New Swimming World Records: Technology or Training?

Yesterday was the final day of the World Swimming Championships in Rome. In the 40 swimming events, there were 43 new world records (Records were not set in every event, but in some events they were set several times between prelims, semifinals and finals). This is amazing and unprecedented.

Many give credit to the new technology of swimsuits, which give swimmers a greater buoyancy. For this reason FINA is banning these swimsuits from next year, arguing that the swimsuits are helping swimmers as swimming enhancing technology. Some even say that the swimsuits are making a mockery of the sport, being it so easy to break a world record. In one of the finals, a swimmer made a time under the old world record, but was fifth place...

Well, let us note that some swimmers, e.g. Phelps, Lochte, Peirsol, were not using the latest technology in swimsuits, and nevertheless they broke world records. It is not only the swimsuits.

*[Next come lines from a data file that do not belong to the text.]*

(* ===== verification/Ip4.v ===== *)
(** * The IPv4 server: properties of receiving, fragmentation and reassembly

    The theorems about [Ip4In] and [Ip4Out]: what the receive handler does
    with any packet, that fragments put together in any order give the
    payload back, and that the fragments the sender loop produces do so at
    another instance of the server. *)

From S2P Require Import Prelude Net Checksum Str Addr ShmMessage Transport Ip4In Reassembly Ip4Out.

Lemma Forall2_perm_r {A B} (R : A -> B -> Prop) l k k' :
  Forall2 R l k -> k' ≡ₚ k -> exists l', l' ≡ₚ l /\ Forall2 R l' k'.
Proof.
  intros Hf Hp. revert l Hf. symmetry in Hp. induction Hp as [|y k k' Hp IH|y z k|k1 k2 k3 H1 IH1 H2 IH2]; intros l Hf.
  - inversion Hf; subst. by exists [].
  - inversion Hf as [|x ? l0 ? Hxy Hr]; subst. destruct (IH _ Hr) as (l' & Hl & Hf').
    exists (x :: l'). split; [by rewrite Hl|by constructor].
  - inversion Hf as [|x1 ? l0 ? Hx1 Hr]; subst. inversion Hr as [|x2 ? l1 ? Hx2 Hr']; subst.
    exists (x2 :: x1 :: l1). split; [constructor|by repeat constructor].
  - destruct (IH1 _ Hf) as (l2 & Hl2 & Hf2). destruct (IH2 _ Hf2) as (l3 & Hl3 & Hf3).
    exists l3. split; [by rewrite Hl3|done].
Qed.

Section Ip4.
Context `{Transport W}.

(** The receive loop over a sequence of messages with their times. *)
Fixpoint ip4_run_in_seq (listen_addr : addr) (mappings_in : gmap Z (list Z)) (icmp_error_name : list Z)
  (junk : nat -> Z) (ms : list (Z * message)) (packets : gmap Z packet) : prog W (gmap Z packet) :=
  match ms with
  | [] => mret packets
  | (now, m) :: r =>
    packets ← ip4_run_in listen_addr mappings_in icmp_error_name junk now m packets;
    ip4_run_in_seq listen_addr mappings_in icmp_error_name junk r packets
  end.

(** [m] brings the packet [f] from the link layer. *)
Definition brings (f : list Z) (nm : Z * message) : Prop :=
  exists full from to pad, m_data nm.2 = up_data full from to f ++ pad /\
    zlen full <= 65535 /\ zlen from <= 255 /\ zlen to <= 255.

(** The delivery of a whole payload; [last_f] is the packet that completed it. *)
Definition ip4_delivered (upper : list Z) (sid : Z) (src dst last_f payload : list Z) (w : W) : W :=
  after_send upper (with_id (message_of (up_data last_f src dst payload) None) sid) w.

Lemma frag_accepted src dst protocol id total x f mappings_in upper :
  ip4_frag src dst protocol id total x f -> mappings_in !! protocol = Some upper ->
  ip4_judge dst mappings_in f = IAccept upper.
Proof.
  intros [B L V HL S I O M T P Sr D Pa C] Hu. unfold ip4_judge. pose proof (zlen_nonneg x.2).
  replace (zlen f <? 20) with false by lia. rewrite V, D, beq_refl, HL, S, T, P, Hu. cbn [Z.eqb negb Pos.eqb].
  replace ((zlen f <? 20) || (zlen f <? zlen f)) with false by lia. cbn [Z.eqb].
  change (Z.to_nat 20) with 20%nat. by rewrite bool_decide_eq_true_2.
Qed.

Lemma frag_facts src dst protocol id total x f :
  ip4_frag src dst protocol id total x f -> 0 <= x.1 ->
  (0 <? ip4_offset f) || ip4_more f = negb ((x.1 =? 0) && (total <=? x.1 + zlen x.2)) /\
  take (Z.to_nat (ip4_size f)) f = f.
Proof.
  intros [B L V HL S I O M T P Sr D Pa C] Hx. split.
  - unfold ip4_more. rewrite O, M. destruct (Z.ltb_spec (x.1 + zlen x.2) total); cbn [Z.odd]; lia.
  - rewrite S. apply take_ge. unfold zlen. lia.
Qed.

Also, should the swimsuits be really banned? It is a complicated question. OK, the technology enhances swimming. But then should goggles be banned as well? They are technology. They were partially responsible for the 29 world records set in the Montreal Olympic games... (In Beijing last year, "only" 25 were broken...) And certainly, you don't want to allow all kinds of technology. I am not speaking about motors, of course, but fins or paddles... (well, that is why you have special championships to swim with fins and tanks...). But where to draw the boundary? I guess that everybody would agree that what needs to be regulated is that all swimmers compete in similar conditions, and the restrictions on the swim suits achieved that...

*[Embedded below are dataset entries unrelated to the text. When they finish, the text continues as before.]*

(** A segment from port 1234 of [ex_peer] to port 80 of [ex_me]. *)
Definition ex_seg (seq ack flags : Z) (data : list Z) : list Z :=
  match tcp_packet ex_peer ex_me 1234 80 seq ack flags 1000 data with Ret s => s | Fault _ => [] end.

Lemma ex_ip_message (s : list Z) :
  forallb (fun b => (0 <=? b) && (b <? 256)) s && (20 <=? zlen s) && (zlen s <=? 65515) = true ->
  tcp_message (ip_message ex_peer ex_me s) (0x45 :: zeros 19 ++ s) ex_peer ex_me s [].
Proof.
  intros Hs. apply andb_true_iff in Hs as [Hs Hl]. apply andb_true_iff in Hs as [Hs Hl'].
  apply tcp_message_ip; try done; try concrete_bytes; [by apply bytes_bool|lia].
Qed.

Lemma tcp_run_in_safe_witness :
  exists p sessions' w' l,
    tcp_parse (ip_message ex_peer ex_me (ex_seg 7 0 FLAG_SYN [])) = Ret p /\
    tcp_run_in (str "ip4") ex_tcp_maps (repeat 1 16) 5 6 (ip_message ex_peer ex_me (ex_seg 7 0 FLAG_SYN []))
      ∅ oracle_ok = Ret (sessions', w') /\
    t_log w' = t_log oracle_ok ++ l /\ sessions_wf sessions' /\
    match p with
    | None => l = [] /\ sessions' = ∅
    | Some k => Forall (is_output (str "ip4") k) l /\ in_effect ex_tcp_maps (repeat 1 16) 5 6 k ∅ sessions'
    end.
Proof.
  eapply (tcp_run_in_safe (str "ip4") ex_tcp_maps (repeat 1 16) 5 6 _ ∅).
  - apply ex_ip_message. vm_compute. reflexivity.
  - apply map_Forall_singleton. vm_compute. discriminate.
  - apply map_Forall_empty.
Defined.
(** The stream "ABC" from number 8: its first byte; the last one, too early and with the FIN; the last one again. *)
Definition ex_fin (seq : Z) (data : list Z) : message := ip_message ex_peer ex_me (ex_seg seq (ex_cookie + 1) (Z.lor FLAG_ACK FLAG_FIN) data).
Definition ex_stream : list (Z * message) := [(9, ex_data 8 [65]); (10, ex_fin 10 [67]); (11, ex_data 10 [67])].

Lemma ex_stream_segment off m :
  let k := seg_of m in
  is_segment m k -> bool_decide (0 <= off /\ off + zlen (payload k) <= 3 /\ k_peer_seq_nr k = u32 (8 + off) /\
    payload k = sub [65; 66; 67] off (zlen (payload k))) && (k_session_id k =? k_session_id (seg_of ex_syn)) &&
    has (k_flags k) FLAG_ACK && negb (has (k_flags k) FLAG_SYN) && negb (has (k_flags k) FLAG_RST) = true ->
  exists k, stream_segment (k_session_id (seg_of ex_syn)) 8 [65; 66; 67] m k.
Proof.
  intros k Hk Hb. apply andb_true_iff in Hb as [Hb F3%negb_true_iff].
  apply andb_true_iff in Hb as [Hb F2%negb_true_iff]. apply andb_true_iff in Hb as [Hb F1]. apply andb_true_iff in Hb as [Hb Hs].
  apply bool_decide_eq_true in Hb. exists k. split; [done|]. split; [lia|]. split; [done|]. right. by exists off.
Qed.

Lemma ex_stream_carried : Forall (fun x => exists k, stream_segment (k_session_id (seg_of ex_syn)) 8 [65; 66; 67] x.2 k) ex_stream.
Proof.
  constructor; [|constructor; [|constructor; [|constructor]]].
  - apply (ex_stream_segment 0); [apply ex_is_segment; vm_compute; reflexivity|vm_compute; reflexivity].
  - apply (ex_stream_segment 2); [apply ex_is_segment; vm_compute; reflexivity|vm_compute; reflexivity].
  - apply (ex_stream_segment 2); [apply ex_is_segment; vm_compute; reflexivity|vm_compute; reflexivity].
Qed.

(** The "B" is lost. *)
Lemma tcp_receive_in_order_witness :
  exists n' s' w', run_segments (str "ip4") ex_tcp_maps ex_salt 200 ex_stream ex_sessions {| wire_log := [] |} =
      Ret (<[k_session_id (seg_of ex_syn) := s']> ex_sessions, w') /\
    s_peer_seq s' = u32 (8 + n') /\ session_wf s' /\ app_bytes (wire_log w') = [65; 67].
Proof.
  destruct (tcp_receive_in_order (W := wire) (str "ip4") ex_tcp_maps ex_salt 200 (k_session_id (seg_of ex_syn)) 8 [65; 66; 67] ex_stream
    ex_sessions ex_session 0 {| wire_log := [] |}) as (n' & s' & w' & l & R & Hseq & Hw & _ & _).
  - reflexivity.
  - reflexivity.
  - exact ex_stream_carried.
  - vm_compute. reflexivity.
  - exact ex_session_wf.
  - discriminate.
  - split; [discriminate|vm_compute; discriminate].
  - vm_compute. reflexivity.
  - exists n', s', w'. split; [exact R|]. split; [exact Hseq|]. split; [exact Hw|].
    assert (E : match run_segments (str "ip4") ex_tcp_maps ex_salt 200 ex_stream ex_sessions {| wire_log := [] |} with
      | Ret (_, w) => app_bytes (wire_log w) | Fault _ => [] end = [65; 67]) by (vm_compute; reflexivity).
    rewrite R in E. exact E.
Defined.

How much the world records depended on the swimsuits? We will see next year, when everybody will be competing without them: If they cannot make the same times, then the swimsuits are to blame. If they do, then it confirms that the improvement in the sport is due to better training, techniques, and understanding of fluid dynamics.

I believe that world records will still be broken, and those set in Rome will not last for a long time.


Richard Veryard said…
As you rightly point out, the boundary between "technology" and "training" is not as obvious as it might at first appear. I have added this example to my recent post on Understanding Technology.